- _What you need to do_
Please retype every entry, keeping each one exactly as written.

- _Raw data_
Lemma entries_dir name opened sub rest : entries_ok sub -> entries_ok rest -> entries_ok (Dir name opened sub rest).
Proof.
  intros IHs. destruct (skipped name) eqn:Es.
  { intros IH. apply (entries_skip _ rest IH); intros; cbn [inodes blocks kept fits stored read_entries] in *; rewrite ?Es in *; try done.
    by destruct_and!. }
  intros IH d n b dir_name bdir bfile es lo hi R Hn Hb Hin Hbl Hfit Hd Hk Hf. destruct (counts_pos rest) as (? & ? & ?).
  destruct (counts_pos sub) as (? & ? & ?). assert (0 <= dir_blocks sub) by (unfold dir_blocks; destruct (0 <? kept sub); lia).
  cbn [inodes blocks kept fits] in *. rewrite Es in *. destruct Hfit as [Hfn Hfit]. destruct (Hfn eq_refl) as (Hname & Hpath & Hsub).
  pose proof (room_first es (Dir name opened sub rest)) as [Er _]; [cbn [kept]; rewrite Es; lia|]. rewrite Er in Hbl.
  assert (0 <= (if opened then inodes sub else 0) /\ 0 <= if opened then dir_blocks sub + blocks sub else 0) as [Hc1 Hc2] by (destruct opened; lia).
  destruct (entry_written d n b bdir es lo hi name DT_DIR R) as (d1 & d2 & bdir2 & E1 & E2 & R2 & Hd2 & I2 & S2); try done; try lia.
  assert (0 <= first_blocks es) by by destruct es.
  destruct (sub_created d2 n (b + first_blocks es) (entry_path dir_name name) opened sub IHs R2) as (d3 & sub_es & E3 & R3 & St & S3); try done; try lia.
  set (n2 := n + 1 + (if opened then inodes sub else 0)) in *. set (b2 := b + first_blocks es + (if opened then dir_blocks sub + blocks sub else 0)) in *.
  destruct (IH d3 n2 b2 dir_name bdir2 bfile (es ++ [(name, DT_DIR, n)]) lo (next_hi es b hi)) as (d' & bdir' & es' & E & C); try done; try (unfold b2, n2; lia).
  { assert (room (es ++ [(name, DT_DIR, n)]) rest = 0) as -> by by destruct es. unfold b2. lia. } { rewrite length_app. cbn [length]. lia. }
  exists d', bdir', ((name, DT_DIR, n) :: es'). split.
  - cbn [read_entries]. rewrite Es, E1, Ret_bind, (proj2 (Z.eqb_neq n 0)), (proj2 (Z.ltb_ge 1023 _)), E2, Ret_bind by lia.
    rewrite E3, Ret_bind. done.
  - destruct (rest_keeps _ _ _ _ _ _ _ _ _ _ _ _ n (b + first_blocks es) C) as [K1 K2]; [unfold n2; lia|unfold n2; lia|unfold b2; lia|].
    eapply created_rest; [exact C|done|..]; cbn [inodes blocks kept]; rewrite ?Es; try (unfold b2, n2; lia).
    + intros s Hs. rewrite S3, S2 by (unfold early in *; lia). done.
    + rewrite Er. cbn [stored]. rewrite Es. exists n, es', sub_es. split; [done|]. split; [lia|].
      replace (n + (1 + _ + inodes rest)) with (n2 + inodes rest) by (unfold n2; lia).
      replace (b + first_blocks es + (_ + blocks rest)) with (b2 + blocks rest) by (unfold b2; lia). split; [|done].
      intros Ho. destruct (St Ho) as [St1 St2]. split.
      * eapply mono_dir; [|eapply (frame_dir d3 d' n n2); [exact K1|unfold n2; lia|exact St1]]. lia.
      * eapply mono_stored; [| |eapply frame_stored; [exact K1|exact St2]]; lia.
Qed.
(** ** Registered file systems *)

Inductive fs_kind := FsLmfs | FsFat | FsDevfs.
Record filesystem := Filesystem { fs_name : list Z; fs_fops : fs_kind }.

Definition lmfs_name : list Z := [108; 109; 102; 115].
Definition msdos_name : list Z := [109; 115; 100; 111; 115].
Definition devfs_name : list Z := [100; 101; 118; 102; 115].
Definition lmfs : filesystem := Filesystem lmfs_name FsLmfs.
Definition fat : filesystem := Filesystem msdos_name FsFat.
Definition devfs_fs : filesystem := Filesystem devfs_name FsDevfs.

(** Every file system of the sources has [fill_super]. *)
Definition register_filesystem (head : list filesystem) (fs : filesystem) : list filesystem * Z := (head ++ [fs], 0).

(** [fs] is left at the last entry when no name fits. *)
Fixpoint lookup_loop_fs (head : list filesystem) (name : list Z) (fs : option filesystem) : option filesystem :=
  match head with
  | [] => fs
  | f :: head => if bool_decide (name = fs_name f) then Some f else lookup_loop_fs head name (Some f)
  end.
Definition lookup_filesystem (head : list filesystem) (name : list Z) : option filesystem := lookup_loop_fs head name None.
(** A name that does not start with a slash has no directory to start from. *)
Lemma relative_name_faults : get_file_fnode 4 FileDemo.g1 (tty_name 0) 0 = Fault.
Proof. vm_compute. reflexivity. Qed.

(** Without a terminal the three entries are empty, yet three files count as open. *)
Lemma three_open_of_none :
  match alloc_and_init_file_desc FileDemo.drv 4 (fst (result (FileDemo.g0, 0) (sys_mount 4 (boot_fs [devfs_fs] [] (TtySys ∅ ∅ [] (DevSys ∅ ∅ DevDemo.d0)) init_iname_buffer []) devfs_name [slash] devfs_name MS_NODEV))) None 4096 8192 12288 with
  | Ret (_, t) => (open_nr (tf_desc t), take 3 (file_open (tf_desc t))) = (3, [0; 0; 0])
  | _ => False
  end.
Proof. vm_compute. reflexivity. Qed.
End FileFaults.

- _Result of the task_
Lemma entries_dir name opened sub rest : entries_ok sub -> entries_ok rest -> entries_ok (Dir name opened sub rest).
Proof.
  intros IHs. destruct (skipped name) eqn:Es.
  { intros IH. apply (entries_skip _ rest IH); intros; cbn [inodes blocks kept fits stored read_entries] in *; rewrite ?Es in *; try done.
    by destruct_and!. }
  intros IH d n b dir_name bdir bfile es lo hi R Hn Hb Hin Hbl Hfit Hd Hk Hf. destruct (counts_pos rest) as (? & ? & ?).
  destruct (counts_pos sub) as (? & ? & ?). assert (0 <= dir_blocks sub) by (unfold dir_blocks; destruct (0 <? kept sub); lia).
  cbn [inodes blocks kept fits] in *. rewrite Es in *. destruct Hfit as [Hfn Hfit]. destruct (Hfn eq_refl) as (Hname & Hpath & Hsub).
  pose proof (room_first es (Dir name opened sub rest)) as [Er _]; [cbn [kept]; rewrite Es; lia|]. rewrite Er in Hbl.
  assert (0 <= (if opened then inodes sub else 0) /\ 0 <= if opened then dir_blocks sub + blocks sub else 0) as [Hc1 Hc2] by (destruct opened; lia).
  destruct (entry_written d n b bdir es lo hi name DT_DIR R) as (d1 & d2 & bdir2 & E1 & E2 & R2 & Hd2 & I2 & S2); try done; try lia.
  assert (0 <= first_blocks es) by by destruct es.
  destruct (sub_created d2 n (b + first_blocks es) (entry_path dir_name name) opened sub IHs R2) as (d3 & sub_es & E3 & R3 & St & S3); try done; try lia.
  set (n2 := n + 1 + (if opened then inodes sub else 0)) in *. set (b2 := b + first_blocks es + (if opened then dir_blocks sub + blocks sub else 0)) in *.
  destruct (IH d3 n2 b2 dir_name bdir2 bfile (es ++ [(name, DT_DIR, n)]) lo (next_hi es b hi)) as (d' & bdir' & es' & E & C); try done; try (unfold b2, n2; lia).
  { assert (room (es ++ [(name, DT_DIR, n)]) rest = 0) as -> by by destruct es. unfold b2. lia. } { rewrite length_app. cbn [length]. lia. }
  exists d', bdir', ((name, DT_DIR, n) :: es'). split.
  - cbn [read_entries]. rewrite Es, E1, Ret_bind, (proj2 (Z.eqb_neq n 0)), (proj2 (Z.ltb_ge 1023 _)), E2, Ret_bind by lia.
    rewrite E3, Ret_bind. done.
  - destruct (rest_keeps _ _ _ _ _ _ _ _ _ _ _ _ n (b + first_blocks es) C) as [K1 K2]; [unfold n2; lia|unfold n2; lia|unfold b2; lia|].
    eapply created_rest; [exact C|done|..]; cbn [inodes blocks kept]; rewrite ?Es; try (unfold b2, n2; lia).
    + intros s Hs. rewrite S3, S2 by (unfold early in *; lia). done.
    + rewrite Er. cbn [stored]. rewrite Es. exists n, es', sub_es. split; [done|]. split; [lia|].
      replace (n + (1 + _ + inodes rest)) with (n2 + inodes rest) by (unfold n2; lia).
      replace (b + first_blocks es + (_ + blocks rest)) with (b2 + blocks rest) by (unfold b2; lia). split; [|done].
      intros Ho. destruct (St Ho) as [St1 St2]. split.
      * eapply mono_dir; [|eapply (frame_dir d3 d' n n2); [exact K1|unfold n2; lia|exact St1]]. lia.
      * eapply mono_stored; [| |eapply frame_stored; [exact K1|exact St2]]; lia.
Qed.
(** ** Registered file systems *)

Inductive fs_kind := FsLmfs | FsFat | FsDevfs.
Record filesystem := Filesystem { fs_name : list Z; fs_fops : fs_kind }.

Definition lmfs_name : list Z := [108; 109; 102; 115].
Definition msdos_name : list Z := [109; 115; 100; 111; 115].
Definition devfs_name : list Z := [100; 101; 118; 102; 115].
Definition lmfs : filesystem := Filesystem lmfs_name FsLmfs.
Definition fat : filesystem := Filesystem msdos_name FsFat.
Definition devfs_fs : filesystem := Filesystem devfs_name FsDevfs.

(** Every file system of the sources has [fill_super]. *)
Definition register_filesystem (head : list filesystem) (fs : filesystem) : list filesystem * Z := (head ++ [fs], 0).

(** [fs] is left at the last entry when no name fits. *)
Fixpoint lookup_loop_fs (head : list filesystem) (name : list Z) (fs : option filesystem) : option filesystem :=
  match head with
  | [] => fs
  | f :: head => if bool_decide (name = fs_name f) then Some f else lookup_loop_fs head name (Some f)
  end.
Definition lookup_filesystem (head : list filesystem) (name : list Z) : option filesystem := lookup_loop_fs head name None.
(** A name that does not start with a slash has no directory to start from. *)
Lemma relative_name_faults : get_file_fnode 4 FileDemo.g1 (tty_name 0) 0 = Fault.
Proof. vm_compute. reflexivity. Qed.

(** Without a terminal the three entries are empty, yet three files count as open. *)
Lemma three_open_of_none :
  match alloc_and_init_file_desc FileDemo.drv 4 (fst (result (FileDemo.g0, 0) (sys_mount 4 (boot_fs [devfs_fs] [] (TtySys ∅ ∅ [] (DevSys ∅ ∅ DevDemo.d0)) init_iname_buffer []) devfs_name [slash] devfs_name MS_NODEV))) None 4096 8192 12288 with
  | Ret (_, t) => (open_nr (tf_desc t), take 3 (file_open (tf_desc t))) = (3, [0; 0; 0])
  | _ => False
  end.
Proof. vm_compute. reflexivity. Qed.
End FileFaults.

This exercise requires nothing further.